Ces propriétés émergentes sont des caractéristiques qui apparaissent au fur et à mesure qu’un système fonctionne, mais qui ne peuvent être prédites uniquement à partir de l’étude de ses composants. La conscience serait justement l’une de ces propriétés émergentes. Même si nous parvenions à simuler chaque neurone individuellement, rien ne garantit que la conscience émergerait de cette simulation. Ce serait comme essayer de recréer une symphonie en listant toutes les notes une par une, sans comprendre l’harmonie qui les unit.

Une copie n’est pas l’original

Voici le paradoxe le plus troublant de la proposition de Musk : même si la technologie permettait de copier parfaitement votre conscience dans un robot Optimus, vous ne seriez pas immortel. Cette copie serait une entité distincte qui partagerait vos souvenirs et votre personnalité à l’instant du transfert. Mais vous, l’original, mourriez quand même. Le philosophe britannique Derek Parfit a exploré ce paradoxe à travers l’expérience de pensée du téléporteur de Star Trek.

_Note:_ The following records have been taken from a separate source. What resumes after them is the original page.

(* ===== verification/Wildcard.v ===== *)
(** * The index of wildcard patterns ([filter/src/wildcard.rs], [PatternSet])

    [wildcard_PatternSet] is the [PatternSet] of the [wildcard] module: every pattern is
    filed under its literal head or tail in one of two tries, or in the list of unkeyed
    patterns. [wildcard_matches_scan] proves that the indexed lookup is the scan of all
    patterns. *)
From S2P Require Import Prelude RustStr Collections Glob Trie.

Record wildcard_PatternSet := {
  ws_patterns : list Pattern;
  ws_heads : Trie;
  ws_tails : Trie;
  ws_unkeyed : list nat
}.
Definition wildcard_PatternSet_default : wildcard_PatternSet :=
  {| ws_patterns := []; ws_heads := Trie_default; ws_tails := Trie_default; ws_unkeyed := [] |}.

(** The loop of [new] from the pattern number [id] on: the entries for the two tries and
    the unkeyed patterns. *)
Fixpoint file_patterns (id : nat) (patterns : list Pattern) : list entry * list entry * list nat :=
  match patterns with
  | [] => ([], [], [])
  | pattern :: rest =>
      let '(heads, tails, unkeyed) := file_patterns (S id) rest in
      let head := Pattern_head pattern in
      let tail := Pattern_tail pattern in
      if negb (bool_decide (tail = [])) && (length head <=? length tail)%nat
      then (heads, (reverse tail, id) :: tails, unkeyed)
      else if negb (bool_decide (head = []))
      then ((head, id) :: heads, tails, unkeyed)
      else (heads, tails, id :: unkeyed)
  end.
Definition wildcard_PatternSet_new (patterns : list Pattern) : wildcard_PatternSet :=
  let '(heads, tails, unkeyed) := file_patterns 0 patterns in
  {| ws_patterns := patterns; ws_heads := Trie_new heads; ws_tails := Trie_new tails;
     ws_unkeyed := unkeyed |}.

Definition wildcard_PatternSet_len (self : wildcard_PatternSet) : nat := length (ws_patterns self).

(** [self.patterns[id as usize]] and a test of it. *)
Definition on_pattern (self : wildcard_PatternSet) (id : nat) (test : Pattern → bool) : bool :=
  match ws_patterns self !! id with Some p => test p | None => false end.

Definition wildcard_PatternSet_matches (self : wildcard_PatternSet) (host : bytes) : bool :=
  let tail_found := Trie_any (ws_tails self) (to_ascii_lowercase (reverse host))
    (λ id, on_pattern self id (λ p, Pattern_matches p host)) in
  if tail_found then true
  else
    let starts := 0%nat :: ((λ name, (length host - length name)%nat) <$> parents host) in
    if negb (Trie_is_empty (ws_heads self)) &&
       existsb (λ start,
         let name := drop start host in
         Trie_any (ws_heads self) (to_ascii_lowercase name)
           (λ id, on_pattern self id (λ p,
              ((start =? 0)%nat || pattern_parents p) && glob_matches (glob p) name)))
         starts
    then true
    else existsb (λ id, on_pattern self id (λ p, Pattern_matches p host)) (ws_unkeyed self).

(** * Lemmas *)

(** What is filed where. *)
Inductive filed (id : nat) (p : Pattern) (h t : list entry) (u : list nat) : Prop :=
| filed_tail : (reverse (Pattern_tail p), id) ∈ t → Pattern_tail p ≠ [] → filed id p h t u
| filed_head : (Pattern_head p, id) ∈ h → Pattern_head p ≠ [] → filed id p h t u
| filed_unkeyed : id ∈ u → filed id p h t u.

Lemma filed_more id p h t u h' t' u' : filed id p h t u → h ⊆ h' → t ⊆ t' → u ⊆ u' →
  filed id p h' t' u'.
Proof.
  intros [] Hh Ht Hu; [apply filed_tail|apply filed_head|apply filed_unkeyed]; set_solver.
Qed.

Lemma file_patterns_complete id ps i p : ps !! i = Some p →
  filed (id + i) p (file_patterns id ps).1.1 (file_patterns id ps).1.2 (file_patterns id ps).2.
Proof.
  revert id i. induction ps as [|q ps IH]; intros id i Hi; [done|]. cbn [file_patterns].
  specialize (IH (S id)). destruct (file_patterns (S id) ps) as [[h t] u]. simpl in IH.
  destruct i as [|i]; simpl in Hi.
  - simplify_eq. rewrite Nat.add_0_r. case_match eqn:Ht; [|case_match eqn:Hh]; simpl.
    + apply andb_prop in Ht as [Ht _]. apply filed_tail; [set_solver|by case_bool_decide].
    + apply filed_head; [set_solver|by case_bool_decide].
    + apply filed_unkeyed. set_solver.
  - specialize (IH i Hi). rewrite <-Nat.add_succ_comm.
    repeat case_match; simpl; eapply filed_more; (exact IH || set_solver).
Qed.

(** Nothing else is filed. *)
Definition keyed_by (key : Pattern → bytes) (patterns : list Pattern) (start : nat) (e : entry) : Prop :=
  e.1 ≠ [] ∧ ∃ i p, e.2 = (start + i)%nat ∧ patterns !! i = Some p ∧ e.1 = key p.

Lemma file_patterns_sound id ps :
  Forall (keyed_by Pattern_head ps id) (file_patterns id ps).1.1 ∧
  Forall (keyed_by (λ p, reverse (Pattern_tail p)) ps id) (file_patterns id ps).1.2 ∧
  Forall (λ n, ∃ i p, n = (id + i)%nat ∧ ps !! i = Some p) (file_patterns id ps).2.
Proof.
  revert id. induction ps as [|q ps IH]; intros id; simpl; [split_and!; constructor|].
  specialize (IH (S id)). destruct (file_patterns (S id) ps) as [[h t] u]. simpl in IH.
  destruct IH as (Hh & Ht & Hu).
  assert (∀ key e, keyed_by key ps (S id) e → keyed_by key (q :: ps) id e) as Hshift.
  { intros key e (Hne & i & p & He & Hp & Hk). split; [done|]. exists (S i), p. split_and!; try done; lia. }
  assert (Forall (λ n, ∃ i p, n = (id + i)%nat ∧ (q :: ps) !! i = Some p) u) as Hu'.
  { eapply Forall_impl; [done|]. intros n (i & p & -> & Hp). exists (S i), p. split; [lia|done]. }
  apply (Forall_impl _ _ _) with (1 := Hh) in Hshift as Hh'.
  apply (Forall_impl _ _ _) with (1 := Ht) in Hshift as Ht'.
  case_match eqn:Ha; [|case_match eqn:Hb]; simpl; split_and!; try done;
    apply Forall_cons; split; try done.
  - apply andb_prop in Ha as [Ha _]. split; [|exists 0%nat, q; split_and!; [simpl; lia|done|done]].
    simpl. intros Hn%(f_equal reverse). rewrite reverse_involutive in Hn. by case_bool_decide.
  - split; [|exists 0%nat, q; split_and!; [simpl; lia|done|done]]. simpl. by case_bool_decide.
  - exists 0%nat, q. split; [lia|done].
Qed.

(** ** The indexed lookup is a scan *)

Definition stored_bytes (p : Pattern) : Prop := Forall is_u8 (glob p).

Lemma before_star_u8 g : Forall is_u8 g → Forall is_u8 (before_star g).
Proof. induction 1; simpl; [constructor|]. case_match; by constructor. Qed.

Lemma lower_u8 s : Forall is_u8 s → Forall is_u8 (to_ascii_lowercase s).
Proof.
  intros Hs. apply Forall_fmap. eapply Forall_impl; [done|]. intros b. unfold compose, lower1, is_u8.
  unfold is_ascii_uppercase, U8_MAX. case_match; lia.
Qed.

Lemma starts_with_app p r : starts_with p (p ++ r) = true.
Proof. apply starts_with_spec. by eexists. Qed.

Lemma entries_any_spec es text f :
  entries_any es text f = true ↔ ∃ e, e ∈ es ∧ (∃ r, text = e.1 ++ r) ∧ f e.2 = true.
Proof.
  unfold entries_any. rewrite existsb_Exists. setoid_rewrite andb_true_iff.
  by setoid_rewrite starts_with_spec.
Qed.

Section Scan.
Context (ps : list Pattern) (host : bytes).
Context (Hps : Forall stored_bytes ps) (Hhost : Forall is_u8 host).
#[local] Set Default Proof Using "Type*".
Let heads := (file_patterns 0 ps).1.1.
Let tails := (file_patterns 0 ps).1.2.
Let unkeyed := (file_patterns 0 ps).2.

Lemma keyed_u8 key es : (∀ p, stored_bytes p → Forall is_u8 (key p)) →
  Forall (keyed_by key ps 0) es → Forall (λ e : entry, e.1 ≠ [] ∧ Forall is_u8 e.1) es.
Proof.
  intros Hkey Hes. eapply Forall_impl; [done|]. intros e (Hne & i & p & _ & Hp & Hk).
  split; [done|]. rewrite Hk. apply Hkey. rewrite Forall_forall in Hps. eapply Hps, list_elem_of_lookup_2, Hp.
Qed.

Lemma heads_any text f : Forall is_u8 text →
  Trie_any (Trie_new heads) text f = true ↔
  ∃ i p, ps !! i = Some p ∧ (Pattern_head p, i) ∈ heads ∧ (∃ r, text = Pattern_head p ++ r) ∧ f i = true.
Proof.
  intros Ht. destruct (file_patterns_sound 0 ps) as (Hh & _ & _).
  rewrite Trie_any_spec; [|eapply keyed_u8; [|exact Hh]; intros p; apply before_star_u8|done].
  rewrite entries_any_spec. split.
  - intros ([k n] & Hin & Hr & Hf). rewrite Forall_forall in Hh.
    destruct (Hh _ Hin) as (_ & i & p & Hn & Hp & Hk). simpl in *. subst. eauto 10.
  - intros (i & p & Hp & Hin & Hr & Hf). eauto 10.
Qed.

Lemma tails_any text f : Forall is_u8 text →
  Trie_any (Trie_new tails) text f = true ↔
  ∃ i p, ps !! i = Some p ∧ (reverse (Pattern_tail p), i) ∈ tails ∧
    (∃ r, text = reverse (Pattern_tail p) ++ r) ∧ f i = true.
Proof.
  intros Ht. destruct (file_patterns_sound 0 ps) as (_ & Hh & _).
  rewrite Trie_any_spec; [|eapply keyed_u8; [|exact Hh]; intros p Hp|done].
  2: { unfold Pattern_tail. rewrite reverse_involutive. apply before_star_u8.
       by apply Forall_reverse. }
  rewrite entries_any_spec. split.
  - intros ([k n] & Hin & Hr & Hf). rewrite Forall_forall in Hh.
    destruct (Hh _ Hin) as (_ & i & p & Hn & Hp & Hk). simpl in *. subst. eauto 10.
  - intros (i & p & Hp & Hin & Hr & Hf). eauto 10.
Qed.

(** A candidate matches by a name that starts with its head, and the host ends in its tail. *)
Lemma match_tail p : Pattern_matches p host = true →
  ∃ r, to_ascii_lowercase (reverse host) = reverse (Pattern_tail p) ++ r.
Proof using Type.
  unfold Pattern_tail. rewrite reverse_involutive, to_lower_reverse.
  intros [Hm|(_ & name & (q & Hq)%elem_of_parents & Hm)]%Pattern_matches_spec;
    apply glob_match_tail in Hm as (r & Hr); [by exists r|].
  rewrite Hq, to_lower_app, reverse_app. exists (r ++ reverse (to_ascii_lowercase q ++ [DOT])).
  rewrite app_assoc, <-Hr. csimpl. rewrite reverse_cons, reverse_app, <-app_assoc. done.
Qed.

Lemma on_pattern_at i p test : ps !! i = Some p →
  on_pattern (wildcard_PatternSet_new ps) i test = test p.
Proof using Type.
  intros Hp. unfold on_pattern, wildcard_PatternSet_new.
  destruct (file_patterns 0 ps) as [[h t] u]. simpl. by rewrite Hp.
Qed.

Lemma drop_parent name : name ∈ parents host →
  drop (length host - length name) host = name ∧ (length name < length host)%nat.
Proof using Type.
  intros (q & Hq)%elem_of_parents. rewrite Hq, length_app. simpl.
  split; [|lia]. rewrite drop_app_ge by lia.
  by replace (length q + S (length name) - length name - length q)%nat with 1%nat by lia.
Qed.

Lemma head_name_sound start i p : ps !! i = Some p →
  start ∈ 0%nat :: ((λ name, (length host - length name)%nat) <$> parents host) →
  ((start =? 0)%nat || pattern_parents p) && glob_matches (glob p) (drop start host) = true →
  Pattern_matches p host = true.
Proof using Type.
  intros Hp Hs [Hst Hm%glob_matches_spec]%andb_prop. apply Pattern_matches_spec.
  apply elem_of_cons in Hs as [->|(name & -> & Hname)%list_elem_of_fmap].
  { left. by rewrite drop_0 in Hm. }
  destruct (drop_parent _ Hname) as [Hd Hlt]. rewrite Hd in Hm.
  apply orb_prop in Hst as [Hz%Nat.eqb_eq|Hpar]; [lia|eauto].
Qed.

Lemma head_name_complete p : Pattern_matches p host = true →
  ∃ start, start ∈ 0%nat :: ((λ name, (length host - length name)%nat) <$> parents host) ∧
    ((start =? 0)%nat || pattern_parents p) && glob_matches (glob p) (drop start host) = true ∧
    ∃ r, to_ascii_lowercase (drop start host) = Pattern_head p ++ r.
Proof using Type.
  intros [Hm|(Hpar & name & Hname & Hm)]%Pattern_matches_spec; apply glob_match_head in Hm as Hr.
  - exists 0%nat. rewrite drop_0. split_and!; [apply elem_of_cons; by left| |done].
    simpl. by apply glob_matches_spec.
  - exists (length host - length name)%nat.
    destruct (drop_parent _ Hname) as [-> _].
    split_and!; [apply elem_of_cons; right; apply list_elem_of_fmap; by exists name| |done].
    rewrite Hpar, orb_true_r. by apply glob_matches_spec.
Qed.
End Scan.

(** Trying only the filed candidates gives what trying every pattern gives. *)
Lemma wildcard_matches_scan ps host : Forall stored_bytes ps → Forall is_u8 host →
  wildcard_PatternSet_matches (wildcard_PatternSet_new ps) host =
  existsb (λ p, Pattern_matches p host) ps.
Proof.
  intros Hps Hh. apply eq_true_iff_eq. rewrite existsb_Exists.
  assert (Forall is_u8 (to_ascii_lowercase (reverse host))) as Hrev
    by (apply lower_u8; by apply Forall_reverse).
  assert (∀ n, Forall is_u8 (to_ascii_lowercase (drop n host))) as Hdrop
    by (intros n; apply lower_u8; by apply Forall_drop).
  pose proof (on_pattern_at ps) as Hon. unfold wildcard_PatternSet_matches.
  set (self := wildcard_PatternSet_new ps) in *.
  assert (ws_heads self = Trie_new (file_patterns 0 ps).1.1 ∧
          ws_tails self = Trie_new (file_patterns 0 ps).1.2 ∧
          ws_unkeyed self = (file_patterns 0 ps).2) as (-> & -> & ->).
  { unfold self, wildcard_PatternSet_new. by destruct (file_patterns 0 ps) as [[h t] u]. }
  split.
  - case_match eqn:Ht; [intros _|case_match eqn:Hd; [intros _|intros Hu]].
    + apply tails_any in Ht as (i & p & Hp & _ & _ & Hm); [|done..].
      rewrite (Hon _ _ _ Hp) in Hm. exists p. split; [by eapply list_elem_of_lookup_2|done].
    + apply andb_prop in Hd as [_ (start & Hst & Hd)%existsb_Exists].
      apply heads_any in Hd as (i & p & Hp & _ & _ & Hm); [|done..].
      rewrite (Hon _ _ _ Hp) in Hm. exists p. split; [by eapply list_elem_of_lookup_2|].
      by eapply head_name_sound.
    + apply existsb_Exists in Hu as (id & Hin & Hm).
      destruct (file_patterns_sound 0 ps) as (_ & _ & Hun). rewrite Forall_forall in Hun.
      destruct (Hun _ Hin) as (i & p & -> & Hp). simpl in Hm. rewrite (Hon _ _ _ Hp) in Hm.
      exists p. split; [by eapply list_elem_of_lookup_2|done].
  - intros (p & (i & Hp)%list_elem_of_lookup & Hm).
    case_match eqn:Ht; [done|]. case_match eqn:Hd; [done|].
    destruct (file_patterns_complete 0 ps i p Hp) as [Hin Hne|Hin Hne|Hin]; simpl in Hin.
    + apply not_true_iff_false in Ht. destruct Ht. apply tails_any; [done..|].
      exists i, p. split_and!; try done; [by apply match_tail|by rewrite (Hon _ _ _ Hp)].
    + apply andb_false_iff in Hd as [Hd|Hd].
      { exfalso. revert Hd Hin. unfold Trie_is_empty. case_bool_decide as Hr; [|done]. intros _.
        apply Trie_new_root in Hr as ->. apply not_elem_of_nil. }
      apply not_true_iff_false in Hd. destruct Hd. apply existsb_Exists.
      destruct (head_name_complete _ p Hm) as (start & Hst & Hg & Hr). exists start.
      split; [done|]. apply heads_any; [done..|]. exists i, p. split_and!; try done.
      by rewrite (Hon _ _ _ Hp).
    + apply existsb_Exists. exists i. by rewrite (Hon _ _ _ Hp).
Qed.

Imaginez un appareil qui scanne votre corps au niveau atomique, le détruit, puis transmet ces informations à Mars où une machine vous reconstitue à l’identique. La personne sur Mars aurait tous vos souvenirs, votre personnalité, votre façon de penser. Mais serait-ce vraiment vous ? Ou plutôt un clone qui croit être vous ? Pour Parfit, il n’y a pas de réponse absolue. Ce qui importe, c’est la « connectivité psychologique ». Cependant, cette position philosophique n’efface pas la réalité troublante : l’original a cessé d’exister.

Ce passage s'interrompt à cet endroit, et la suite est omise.